Prompt:
Among the entries below, find the lines with "split" and copy them.

── Data for this task ──

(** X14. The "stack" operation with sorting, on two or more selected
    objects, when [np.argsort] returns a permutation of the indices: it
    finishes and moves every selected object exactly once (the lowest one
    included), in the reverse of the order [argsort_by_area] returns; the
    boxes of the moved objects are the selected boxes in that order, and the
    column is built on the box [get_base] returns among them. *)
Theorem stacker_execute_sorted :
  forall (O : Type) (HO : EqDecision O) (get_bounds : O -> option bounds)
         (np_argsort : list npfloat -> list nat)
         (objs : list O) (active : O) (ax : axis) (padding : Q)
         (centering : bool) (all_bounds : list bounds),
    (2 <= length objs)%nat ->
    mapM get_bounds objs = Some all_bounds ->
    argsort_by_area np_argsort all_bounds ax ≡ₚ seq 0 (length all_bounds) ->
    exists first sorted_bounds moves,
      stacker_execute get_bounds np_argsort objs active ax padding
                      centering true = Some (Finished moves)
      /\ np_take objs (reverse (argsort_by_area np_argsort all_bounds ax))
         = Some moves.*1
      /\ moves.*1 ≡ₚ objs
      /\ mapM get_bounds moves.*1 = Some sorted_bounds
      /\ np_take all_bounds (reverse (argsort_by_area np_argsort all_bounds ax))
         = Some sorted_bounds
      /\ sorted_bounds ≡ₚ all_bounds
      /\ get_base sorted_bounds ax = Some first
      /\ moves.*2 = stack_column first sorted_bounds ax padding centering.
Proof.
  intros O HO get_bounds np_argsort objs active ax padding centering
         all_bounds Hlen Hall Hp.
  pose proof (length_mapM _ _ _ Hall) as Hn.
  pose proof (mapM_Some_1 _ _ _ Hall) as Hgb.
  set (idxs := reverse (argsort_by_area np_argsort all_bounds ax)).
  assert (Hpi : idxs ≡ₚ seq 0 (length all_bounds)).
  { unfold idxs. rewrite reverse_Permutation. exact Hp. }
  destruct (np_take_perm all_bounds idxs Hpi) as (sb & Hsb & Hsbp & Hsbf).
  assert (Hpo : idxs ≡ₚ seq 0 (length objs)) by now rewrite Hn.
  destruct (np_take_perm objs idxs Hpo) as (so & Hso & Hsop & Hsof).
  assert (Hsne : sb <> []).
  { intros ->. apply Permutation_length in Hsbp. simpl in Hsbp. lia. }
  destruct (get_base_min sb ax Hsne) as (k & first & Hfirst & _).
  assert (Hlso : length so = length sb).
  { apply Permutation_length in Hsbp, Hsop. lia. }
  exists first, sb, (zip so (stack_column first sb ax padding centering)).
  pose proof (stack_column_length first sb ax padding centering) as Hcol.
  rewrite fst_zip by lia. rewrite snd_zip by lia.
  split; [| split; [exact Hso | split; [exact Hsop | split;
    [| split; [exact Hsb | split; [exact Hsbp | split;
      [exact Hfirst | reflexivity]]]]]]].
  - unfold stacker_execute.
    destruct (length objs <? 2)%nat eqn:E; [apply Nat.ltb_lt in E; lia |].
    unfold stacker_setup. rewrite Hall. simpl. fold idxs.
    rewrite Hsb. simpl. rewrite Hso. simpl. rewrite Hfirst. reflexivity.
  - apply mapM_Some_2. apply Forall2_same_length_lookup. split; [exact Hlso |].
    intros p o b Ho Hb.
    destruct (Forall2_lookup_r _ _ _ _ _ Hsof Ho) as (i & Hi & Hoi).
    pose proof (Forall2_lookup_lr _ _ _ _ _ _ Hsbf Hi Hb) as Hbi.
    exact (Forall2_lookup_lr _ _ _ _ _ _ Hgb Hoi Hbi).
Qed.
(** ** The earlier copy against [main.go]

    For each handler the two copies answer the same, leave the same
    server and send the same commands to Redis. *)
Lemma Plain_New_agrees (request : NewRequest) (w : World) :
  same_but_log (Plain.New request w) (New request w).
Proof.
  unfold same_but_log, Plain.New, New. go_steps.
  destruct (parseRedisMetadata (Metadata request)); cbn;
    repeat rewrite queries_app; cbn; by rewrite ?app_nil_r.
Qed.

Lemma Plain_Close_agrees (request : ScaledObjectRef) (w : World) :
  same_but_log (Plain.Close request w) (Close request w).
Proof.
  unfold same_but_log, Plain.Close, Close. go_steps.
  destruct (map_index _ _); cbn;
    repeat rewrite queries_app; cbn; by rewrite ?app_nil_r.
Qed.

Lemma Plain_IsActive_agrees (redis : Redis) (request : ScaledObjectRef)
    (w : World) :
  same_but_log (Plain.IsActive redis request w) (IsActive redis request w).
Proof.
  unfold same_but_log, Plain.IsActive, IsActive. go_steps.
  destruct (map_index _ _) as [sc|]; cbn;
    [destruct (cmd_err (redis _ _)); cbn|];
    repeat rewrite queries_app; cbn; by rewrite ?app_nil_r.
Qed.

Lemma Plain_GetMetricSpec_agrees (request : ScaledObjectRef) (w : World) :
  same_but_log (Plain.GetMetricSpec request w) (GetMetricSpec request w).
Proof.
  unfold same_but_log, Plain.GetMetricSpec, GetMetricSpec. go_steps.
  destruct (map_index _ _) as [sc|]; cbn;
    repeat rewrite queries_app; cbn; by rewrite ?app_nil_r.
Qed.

───

Written response:
  split; [| split; [exact Hso | split; [exact Hsop | split;
    [| split; [exact Hsb | split; [exact Hsbp | split;
  - apply mapM_Some_2. apply Forall2_same_length_lookup. split; [exact Hlso |].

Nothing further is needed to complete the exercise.